The distribution of power across the world is changing, creating new threats increasingly linked to events beyond our shores.  We are contending with a global pandemic, economic crises in many parts of the world, and a growing climate crisis. Nationalism is on the rise, democracy is perceived as receding and our growing rivalry with China, Russia, and other authoritarian states, alongside a technological revolution, has the potential to reshape the global order. This is a moment of unprecedented challenges and unmatched opportunities, both of which require collective action with key partners and allies. We cannot do it alone.

 

Central to our nation's efforts to address the changing landscape of threats is promoting innovation and competitiveness, as well as strengthening and making our critical infrastructure, economy, defenses, and institutions more resilient to global shocks.

 

A highly functional, adaptive, and innovative Intelligence Community is fundamental to our capacity to meet the challenges we face and identify the opportunities we should seize. We must develop and invest in a talented and diverse workforce with the skills needed to address future threats and to enable strategic competition, adapt new and emerging science and technology to promote our mission, deepen and strengthen our partnerships, and invest in our institutions. Doing more of the same will not suffice -- we must evolve.

 

Our allocation of resources must reflect our priorities. We live in a world of constrained resources and this requires us to make difficult decisions across the National Intelligence Program and the Military Intelligence Program to look at ways to maximize our impact with the dollars we have.
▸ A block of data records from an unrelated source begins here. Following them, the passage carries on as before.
Lemma steps_progress_log (n : nat) :
  forall (i : nat) (s0 : AppState) (e : Effect) (st : AppState),
    In (e, st) (steps (progress_log i n) s0) ->
    processedCount s0 = i ->
    files st = files s0 /\ transactions st = transactions s0
    /\ status st = status s0 /\ error st = error s0
    /\ (i <= processedCount st <= i + n)%nat
    /\ forall j, e = setCurrentlyProcessingIdx (Some j) ->
         processedCount st = j /\ currentlyProcessingIdx st = Some j
         /\ (i <= j < i + n)%nat.
Proof.
  induction n as [| n IH]; intros i s0 e st Hin Hcount.
  - destruct Hin.
  - simpl in Hin. destruct Hin as [Hin | [Hin | Hin]].
    + injection Hin as <- <-. simpl.
      repeat split; try lia.
      * injection H as <-. exact Hcount.
      * injection H as <-. reflexivity.
      * injection H as <-. lia.
      * injection H as <-. lia.
    + injection Hin as <- <-. simpl.
      repeat split; try lia; discriminate.
    + apply IH in Hin; [| simpl; lia ].
      simpl in Hin. destruct Hin as [H1 [H2 [H3 [H4 [H5 H6]]]]].
      repeat split; try assumption; try lia.
      * destruct (H6 j H) as [H7 _]. exact H7.
      * destruct (H6 j H) as [_ [H7 _]]. exact H7.
      * destruct (H6 j H) as [_ [_ H7]]. lia.
      * destruct (H6 j H) as [_ [_ H7]]. lia.
Qed.

(** The steps of a run, split into the opening setters, the iterations and
    the closing setters. *)
Lemma run_steps (env : Env) (s : AppState) :
  files s <> [] ->
  exists k closing,
    (k <= List.length (files s))%nat
    /\ steps (processStatements_effects env (files s)) s
       = (steps [setStatus ANALYZING; setError None; setProcessedCount 0;
                 setTransactions []] s
          ++ steps (progress_log 0 k)
               (mkAppState (files s) [] ANALYZING None (selectedView s) 0
                           (currentlyProcessingIdx s))
          ++ steps closing
               (mkAppState (files s) [] ANALYZING None (selectedView s) k
                           (match k with
                            | O => currentlyProcessingIdx s
                            | S k' => Some k'
                            end)))%list
    /\ (closing = [setTransactions (consolidated env (files s));
                   setStatus SUCCESS; setCurrentlyProcessingIdx None;
                   setSelectedView "all"]
        /\ k = List.length (files s)
        \/ (exists first,
               closing = [setCurrentlyProcessingIdx (Some k);
                          setError (Some (message_or_default first));
                          setStatus ERROR; setCurrentlyProcessingIdx None])
           /\ (k < List.length (files s))%nat).
Proof.
  intro Hne.
  assert (Hshape : forall k closing,
    processStatements_effects env (files s)
    = ([setStatus ANALYZING; setError None; setProcessedCount 0;
        setTransactions []] ++ progress_log 0 k ++ closing)%list ->
    steps (processStatements_effects env (files s)) s
    = (steps [setStatus ANALYZING; setError None; setProcessedCount 0;
              setTransactions []] s
       ++ steps (progress_log 0 k)
            (mkAppState (files s) [] ANALYZING None (selectedView s) 0
                        (currentlyProcessingIdx s))
       ++ steps closing
            (mkAppState (files s) [] ANALYZING None (selectedView s) k
                        (match k with
                         | O => currentlyProcessingIdx s
                         | S k' => Some k'
                         end)))%list).
  { intros k closing ->.
    rewrite steps_app. f_equal.
    rewrite steps_app. f_equal.
    rewrite <- run_effects_app, state_after_progress. reflexivity. }
  destruct (processStatements_outcome env (files s))
    as [Hall | [j [f [Hj Hfail]]]].
  - exists (List.length (files s)), 
      [setTransactions (consolidated env (files s)); setStatus SUCCESS;
       setCurrentlyProcessingIdx None; setSelectedView "all"].
    split; [ apply Nat.le_refl | split ].
    + apply Hshape. now apply processStatements_success_log.
    + left. split; reflexivity.
  - destruct (processStatements_failure env s j f Hj Hfail)
      as [k [g [first [Hk [Hg [_ [Hlog _]]]]]]].
    assert (Hlt : (k < List.length (files s))%nat).
    { apply nth_error_Some. congruence. }
    exists k, [setCurrentlyProcessingIdx (Some k);
               setError (Some (message_or_default first));
               setStatus ERROR; setCurrentlyProcessingIdx None].
    split; [ lia | split ].
    + apply Hshape. exact Hlog.
    + right. split; [ now exists first | exact Hlt ].
Qed.

(** X16. Whenever a run marks a document as in progress, the documents
    shown as done are exactly those before it in the queue and it is the
    only one shown as current. *)
Theorem marker_matches_counter (env : Env) (s : AppState) (i : nat)
    (st : AppState) :
  files s <> [] ->
  In (setCurrentlyProcessingIdx (Some i), st)
     (steps (processStatements_effects env (files s)) s) ->
  (i < List.length (files s))%nat
  /\ (forall idx, isDone st idx = Nat.ltb idx i)
  /\ (forall idx, isCurrent st idx = Nat.eqb idx i).
Proof.
  intros Hne Hin.
  assert (H : processedCount st = i /\ currentlyProcessingIdx st = Some i
              /\ (i < List.length (files s))%nat).
  { destruct (run_steps env s Hne) as [k [closing [Hk [Hsteps Hclosing]]]].
    rewrite Hsteps in Hin.
    apply in_app_or in Hin. destruct Hin as [Hin | Hin].
    - simpl in Hin.
      destruct Hin as [Hin | [Hin | [Hin | [Hin | []]]]]; discriminate Hin.
    - apply in_app_or in Hin. destruct Hin as [Hin | Hin].
      + apply steps_progress_log in Hin; [| reflexivity ].
        destruct Hin as [_ [_ [_ [_ [_ H]]]]].
        destruct (H i eq_refl) as [H1 [H2 H3]].
        repeat split; try assumption. lia.
      + destruct Hclosing as [[-> _] | [[first ->] Hlt]]; simpl in Hin.
        * destruct Hin as [Hin | [Hin | [Hin | [Hin | []]]]]; discriminate Hin.
        * destruct Hin as [Hin | [Hin | [Hin | [Hin | []]]]];
            try discriminate Hin.
          injection Hin as <- <-. simpl. repeat split. exact Hlt. }
  destruct H as [H1 [H2 H3]].
  split; [ exact H3 | split; intro idx ].
  - unfold isDone. now rewrite H1.
  - unfold isCurrent. now rewrite H2.
Qed.

Lemma marker_matches_counter_witness :
  exists st,
    (1 < 3)%nat
    /\ (forall idx, isDone st idx = Nat.ltb idx 1)
    /\ (forall idx, isCurrent st idx = Nat.eqb idx 1).
Proof.
  eexists.
  apply (marker_matches_counter env_two_three
           (queue ["A.pdf"; "B.pdf"; "C.pdf"]) 1);
    [ discriminate |].
  simpl. do 6 right. left. reflexivity.
Defined.

(** X17. In no state a run on a non-empty queue goes through is a partial
    or stale list on display: the status is ANALYZING, or SUCCESS with the
    full consolidated list and the counter at the number of documents, or
    ERROR with no transactions and an error message. *)
Theorem no_partial_list_shown (env : Env) (s : AppState) (e : Effect)
    (st : AppState) :
  files s <> [] ->
  In (e, st) (steps (processStatements_effects env (files s)) s) ->
  status st = ANALYZING
  \/ (status st = SUCCESS
      /\ transactions st = consolidated env (files s)
      /\ processedCount st = List.length (files s))
  \/ (status st = ERROR /\ transactions st = [] /\ error st <> None).
Proof.
  intros Hne Hin.
  destruct (run_steps env s Hne) as [k [closing [Hk [Hsteps Hclosing]]]].
  rewrite Hsteps in Hin.
  apply in_app_or in Hin. destruct Hin as [Hin | Hin].
  - simpl in Hin.
    destruct Hin as [Hin | [Hin | [Hin | [Hin | []]]]];
      injection Hin as <- <-; now left.
  - apply in_app_or in Hin. destruct Hin as [Hin | Hin].
    + apply steps_progress_log in Hin; [| reflexivity ].
      destruct Hin as [_ [_ [H _]]]. now left.
    + destruct Hclosing as [[-> ->] | [[first ->] Hlt]]; simpl in Hin.
      * destruct Hin as [Hin | [Hin | [Hin | [Hin | []]]]];
          injection Hin as <- <-; simpl;
          [ now left | right; left | right; left | right; left ];
          repeat split.
      * destruct Hin as [Hin | [Hin | [Hin | [Hin | []]]]];
          injection Hin as <- <-; simpl;
          [ now left | now left | right; right | right; right ];
          repeat split; discriminate.
Qed.

Lemma no_partial_list_shown_witness :
  let st := processStatements env_two_three (queue ["A.pdf"; "B.pdf"; "C.pdf"]) in
  status st = ANALYZING
  \/ (status st = SUCCESS
      /\ transactions st
         = consolidated env_two_three (files (queue ["A.pdf"; "B.pdf"; "C.pdf"]))
      /\ processedCount st = 3%nat)
  \/ (status st = ERROR /\ transactions st = [] /\ error st <> None).
Proof.
  apply (no_partial_list_shown env_two_three
           (queue ["A.pdf"; "B.pdf"; "C.pdf"])
           (setCurrentlyProcessingIdx None));
    [ discriminate |].
  simpl. do 11 right. left. reflexivity.
Defined.

(** ** The progress bar *)

Lemma Q_of_nat_pos (n : nat) : (0 < n)%nat -> 0 < Q_of_nat n.
Proof.
  intro H. unfold Q_of_nat.
  change 0 with (inject_Z 0). rewrite <- Zlt_Qlt. lia.
Qed.

Lemma Q_of_nat_le (k n : nat) : (k <= n)%nat -> Q_of_nat k <= Q_of_nat n.
Proof.
  intro H. unfold Q_of_nat. rewrite <- Zle_Qle. lia.
Qed.

Lemma share_bounds (k n : nat) :
  (0 < n)%nat -> (k <= n)%nat ->
  0 <= Q_of_nat k / Q_of_nat n * 100
  /\ Q_of_nat k / Q_of_nat n * 100 <= 100
  /\ (Q_of_nat k / Q_of_nat n * 100 == 100 <-> k = n).
Proof.
  intros Hn Hk.
  pose proof (Q_of_nat_pos n Hn) as Hpos.
  assert (Hnz : ~ Q_of_nat n == 0).
  { intro Hz. rewrite Hz in Hpos. exact (Qlt_irrefl _ Hpos). }
  split; [| split ].
  - apply Qmult_le_0_compat; [| discriminate ].
    apply Qle_shift_div_l; [ exact Hpos |].
    setoid_replace (0 * Q_of_nat n) with 0 by ring.
    change 0 with (Q_of_nat 0). apply Q_of_nat_le. lia.
  - setoid_replace 100 with (1 * 100) at 2 by ring.
    apply Qmult_le_compat_r; [| discriminate ].
    apply Qle_shift_div_r; [ exact Hpos |].
    setoid_replace (1 * Q_of_nat n) with (Q_of_nat n) by ring.
    now apply Q_of_nat_le.
  - split.
    + intro H.
      assert (Heq : Q_of_nat k == Q_of_nat n).
      { setoid_replace (Q_of_nat k)
          with (Q_of_nat k / Q_of_nat n * 100 * (Q_of_nat n / 100))
          by (field; exact Hnz).
        rewrite H. field. }
      unfold Q_of_nat in Heq.
      apply (proj1 (inject_Z_injective _ _)) in Heq. lia.
    + intros ->. field. exact Hnz.
Qed.
(** *** The sampler with a mean and a standard deviation, in binary64 *)

Module util_binary64_mean_std.
Import PrimFloat.
Section Sampler.
Context {mt19937 normal_distribution : Type}
        `{StdRandom float mt19937 normal_distribution} `{util_binary64.Libm}.
Local Open Scope float_scope.

(** [return mean + std * sample_truncated_normal_left(gen, (mu_minus - mean) / std);] *)
Definition sample_truncated_normal_left (fuel : nat) (gen : mt19937)
           (mean std mu_minus : float) : option (float * mt19937) :=
  match util_binary64.sample_truncated_normal_left
          fuel gen ((mu_minus - mean) / std) with
  | Some (z, gen') => Some (mean + std * z, gen')
  | None => None
  end.

(** [return mean + std * sample_truncated_normal_right(gen, (mu_plus - mean) / std);] *)
Definition sample_truncated_normal_right (fuel : nat) (gen : mt19937)
           (mean std mu_plus : float) : option (float * mt19937) :=
  match util_binary64.sample_truncated_normal_right
          fuel gen ((mu_plus - mean) / std) with
  | Some (z, gen') => Some (mean + std * z, gen')
  | None => None
  end.

End Sampler.
End util_binary64_mean_std.

(* ================================================================== *)
(** * Part II: properties                                               *)
(* ================================================================== *)

(** ** Outcomes *)

Lemma bind_returns_inv {A B : Type} (c : outcome A) (k : A -> outcome B) (b : B) :
  bind c k = Returns b -> exists a, c = Returns a /\ k a = Returns b.
Proof.
  destruct c as [a| | |]; simpl; intros E; try discriminate.
  exists a; split; [reflexivity | exact E].
Qed.

(** Splits an equation [x <- c ;; k = Returns v] found in the context. *)
Ltac bind_inv H :=
  let a := fresh "a" in
  let Ha := fresh "Ha" in
  apply bind_returns_inv in H; destruct H as (a & Ha & H).

(** ** The consistency checks of [predict_score] *)

Module FMChecks.
Import Eigen relational FM Spec.
Section Checks.
Context {Real : Type} `{RealOps Real}.
Local Abbreviation SparseMatrix := (Eigen.SparseMatrix Real).
Local Abbreviation RelationBlock := (relational.RelationBlock Real).
Local Abbreviation FM := (FM.FM Real).

Local Abbreviation mapper_message :=
  ("Relation blocks have inconsistent mapper size with case_size"%string).

Lemma to_size_t_add_l (a b : nat) :
  to_size_t (to_size_t a + b) = to_size_t (a + b).
Proof.
  unfold to_size_t. f_equal.
  rewrite Nat2N.inj_add, N2Nat.id, Nat2N.inj_add.
  apply N.Div0.add_mod_idemp_l.
Qed.

Lemma to_size_t_small (n : nat) :
  (N.of_nat n < 2 ^ 64)%N -> to_size_t n = n.
Proof.
  intros Hn. unfold to_size_t.
  rewrite N.mod_small by exact Hn. apply Nat2N.id.
Qed.

Lemma is_Index_size_t (n : nat) : is_Index n -> to_size_t n = n.
Proof.
  intros Hn. apply to_size_t_small. unfold is_Index in Hn.
  apply (N.lt_trans _ _ _ Hn). reflexivity.
Qed.

(** A sum that wrapped is below the length it is compared with only when the
    two differ by a multiple of [2^64]. *)
Lemma to_size_t_le_eq (t l : nat) :
  t <= l -> (N.of_nat l < 2 ^ 64)%N -> to_size_t t = to_size_t l -> t = l.
Proof.
  intros Hle Hl E.
  rewrite (to_size_t_small l Hl) in E.
  rewrite to_size_t_small in E; [exact E|].
  apply (N.le_lt_trans _ (N.of_nat l)); [|exact Hl]. lia.
Qed.

Lemma check_relations_spec (n : nat) (relations : list RelationBlock) (acc : nat) :
  (Exists (fun rel => length (original_to_block rel) <> n) relations /\
   check_relations n relations (to_size_t acc)
   = InvalidArgument mapper_message)
  \/
  (Forall (fun rel => length (original_to_block rel) = n) relations /\
   check_relations n relations (to_size_t acc)
   = Returns (to_size_t (acc + list_sum (map (@feature_size Real) relations)))).
Proof.
  revert acc; induction relations as [|rel rest IH]; intros acc; simpl.
  - right; split; [constructor | do 2 f_equal; lia].
  - destruct (Nat.eqb_spec n (length (original_to_block rel))) as [E|E]; simpl.
    + rewrite to_size_t_add_l.
      destruct (IH (acc + feature_size rel)) as [[Hex Hc]|[Hall Hc]].
      * left; split; [now apply Exists_cons_tl | exact Hc].
      * right; split; [constructor; [now symmetry | exact Hall]|].
        rewrite Hc; do 2 f_equal; lia.
    + left; split; [apply Exists_cons_hd; congruence | reflexivity].
Qed.

Lemma Exists_Forall_absurd {A : Type} (P : A -> Prop) (l : list A) :
  Exists (fun x => ~ P x) l -> Forall P l -> False.
Proof.
  induction 1 as [x l Hx|x l _ IH]; intros Hall; inversion Hall; subst; auto.
Qed.
Lemma parse_N_bound max s n : parse_N max s = Some n → (n ≤ max)%N.
Proof.
  unfold parse_N. destruct s as [|c s]; [done|].
  destruct (Byte.eqb c x2b); [destruct s; [done|]|]; apply parse_digits_bound; lia.
Qed.

(** ** White space and case

    [str::trim] removes Unicode white space; [ws_len] is the length of a white-space
    character at the head of UTF-8 text, 0 when there is none. *)

Definition ws_len (s : bytes) : nat :=
  match s with
  | a :: r =>
      if in_range 9 13 a || in_range 32 32 a then 1
      else
        match r with
        | b :: r' =>
            if in_range 194 194 a && (in_range 133 133 b || in_range 160 160 b) then 2
            else
              match r' with
              | c :: _ =>
                  if (in_range 225 225 a && in_range 154 154 b && in_range 128 128 c)
                     || (in_range 226 226 a && in_range 128 128 b
                         && (in_range 128 138 c || in_range 168 169 c || in_range 175 175 c))
                     || (in_range 226 226 a && in_range 129 129 b && in_range 159 159 c)
                     || (in_range 227 227 a && in_range 128 128 b && in_range 128 128 c)
                  then 3 else 0
              | [] => 0
              end
        | [] => 0
        end
  | [] => 0
  end.

(** The same at the end of a text, given reversed. *)
Definition ws_len_end (r : bytes) : nat :=
  if ws_len (rev (take 1 r)) =? 1 then 1
  else if ws_len (rev (take 2 r)) =? 2 then 2
  else if ws_len (rev (take 3 r)) =? 3 then 3
  else 0.

Fixpoint strip_while (len : bytes → nat) (fuel : nat) (s : bytes) : bytes :=
  match fuel with
  | O => s
  | S f => match len s with
           | O => s
           | n => strip_while len f (drop n s)
           end
  end.

Definition trim_start (s : bytes) : bytes := strip_while ws_len (length s) s.
Definition trim_end (s : bytes) : bytes := rev (strip_while ws_len_end (length s) (rev s)).
Definition trim (s : bytes) : bytes := trim_end (trim_start s).

Definition to_ascii_lowercase (s : bytes) : bytes :=
  (λ c, if in_range 65 90 c then byte_of_N (Byte.to_N c + 32) else c) <$> s.

(** A [match] on a text with literal arms. *)
Fixpoint assoc_text {A} (s : bytes) (arms : list (bytes * A)) : option A :=
  match arms with
  | [] => None
  | (k, a) :: arms' => if decide (s = k) then Some a else assoc_text s arms'
  end.

Lemma assoc_text_Some {A} s (arms : list (bytes * A)) a :
  assoc_text s arms = Some a → (s, a) ∈ arms.
Proof.
  induction arms as [|[k b] arms IH]; simpl; [done|]. case_decide; [|right; auto].
  intros [= ->]. subst. by left.
Qed.

(** ** Joining and replacing *)

(** [join(", ")] and the like. *)
Fixpoint joins (sep : bytes) (parts : list bytes) : bytes :=
  match parts with
  | [] => []
  | [p] => p
  | p :: parts => p ++ sep ++ joins sep parts
  end.

(** [str::replace] of a character. *)
Fixpoint replace_byte (c : byte) (by_ : bytes) (s : bytes) : bytes :=
  match s with
  | [] => []
  | b :: s => (if Byte.eqb b c then by_ else [b]) ++ replace_byte c by_ s
  end.

(** The [Display] of signed integers. *)
Definition display_i64 (z : Z) : bytes := if (z <? 0)%Z then x2d :: display_N (Z.to_N (- z)) else display_N (Z.to_N z).

Lemma display_N_inj n m : display_N n = display_N m → n = m.
Proof.
  intros E. assert (parse_N (N.max n m) (display_N n) = parse_N (N.max n m) (display_N m)) as H by (by rewrite E).
  rewrite !parse_display_N in H by lia. by injection H.
Qed.

Lemma display_i64_inj z z' : display_i64 z = display_i64 z' → z = z'.
Proof.
  unfold display_i64. intros H. destruct (Z.ltb_spec z 0), (Z.ltb_spec z' 0).
  - injection H as H. apply display_N_inj in H. lia.
  - exfalso. apply (display_N_not_in (Z.to_N z') x2d); [done|]. rewrite <- H. left.
  - exfalso. apply (display_N_not_in (Z.to_N z) x2d); [done|]. rewrite H. left.
  - apply display_N_inj in H. lia.
Qed.

Lemma display_i64_not_in z c : in_range 48 57 c = false → c ≠ x2d → c ∉ display_i64 z.
Proof.
  intros Hc Hm. unfold display_i64. destruct (z <? 0)%Z; [apply not_elem_of_cons; split; [done|]|]; by apply display_N_not_in.
Qed.

(** Splitting and joining on a character are inverse. *)
Lemma joins_split c s : joins [c] (split c s) = s.
Proof.
  induction s as [|a s IH]; [done|]. cbn [split]. rewrite byte_eqb_spec. case_bool_decide as H.
  - subst. destruct (split c s) as [|p ps] eqn:E; [by destruct s as [|b s]; cbn in E; [|destruct (Byte.eqb b c); [|destruct (split c s)]]|].
    cbn [joins app] in *. by rewrite IH.
  - destruct (split c s) as [|p ps] eqn:E; [by destruct s as [|b s]; cbn in E; [|destruct (Byte.eqb b c); [|destruct (split c s)]]|].
    destruct ps; cbn in *; by rewrite <- IH.
Qed.

Lemma split_not_nil c s : split c s ≠ [].
Proof. destruct s as [|a s]; cbn; [done|]. destruct (Byte.eqb a c); [done|]. by destruct (split c s). Qed.

Lemma split_parts c s : Forall (λ p, c ∉ p) (split c s).
Proof.
  induction s as [|a s IH]; cbn; [constructor; [apply not_elem_of_nil|done]|]. rewrite byte_eqb_spec. case_bool_decide as H.
  - constructor; [apply not_elem_of_nil|done].
  - destruct (split c s) as [|p ps]; [constructor; [set_solver|done]|]. inversion_clear IH. constructor; [|done]. apply not_elem_of_cons. by split; [intros ->|].
Qed.

Lemma split_joins c ps : ps ≠ [] → Forall (λ p, c ∉ p) ps → split c (joins [c] ps) = ps.
Proof.
  intros Hne Hp. induction Hp as [|p ps Hp Hps IH]; [done|]. destruct ps as [|q ps].
  - cbn [joins]. by apply split_single.
  - cbn [joins app]. rewrite split_app by done. f_equal. by apply IH.
Qed.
We must make smart, disciplined investments in our national defense while innovating at speed and scale to match the dynamic threat landscape. We must work together to promote integration that allows us to leverage each other's strengths, mitigate weaknesses, and minimize redundancies while serving policymakers, warfighters, and other operators across the federal enterprise.

 

Priorities that follow from these principles:

 

Our competition with an increasingly adversarial China poses the greatest geopolitical challenge we face and consequently an unparalleled priority for the Intelligence Community even as we sustain global coverage.

 

Building and sustaining a diverse and talented workforce is a necessary prerequisite and a mission imperative for addressing the challenges we face and remaining competitive in today's world.

 

Promoting competitiveness and innovation requires us to invest in, rapidly adapt, and protect from theft, science and technology that is not only effective but that will provide us a competitive advantage, including in critical technical areas such as high performance computing, microelectronics, biotechnology, artificial intelligence, quantum computing, next generation telecommunications, and metamaterials -- and with respect to the tools that help us to employ and promote science and technology in pursuit of our mission, such as automation, standard setting, improved leveraging of open source material, and mechanisms that ensure data is appropriately protected, reliable, and usable.

 

Building partnerships with government entities, academia and private sector around the world and at home is fundamental to promoting innovation, creating resilience, and leveraging resources for shared benefit.

 

Integrating expertise across a range of disciplines, particularly relevant to understanding long term trends, such as climate and the environment, economics and finance, cybersecurity, biology, and public health, in order to ensure a deep understanding of the implications of such destabilizing trends on our daily work, foster strategic foresight and innovation, and lead to a deeper understanding of the threats we face and the opportunities that emerge to address such trends.

 

Promoting resilience by protecting our nation's critical infrastructure to ensure critical mission success in times of competition, crisis and conflict while also securing supply chains that we rely on to ensure our national security in the context of threats such as pandemics and other biological threats, cyber attacks, climate shocks, and terrorist threats.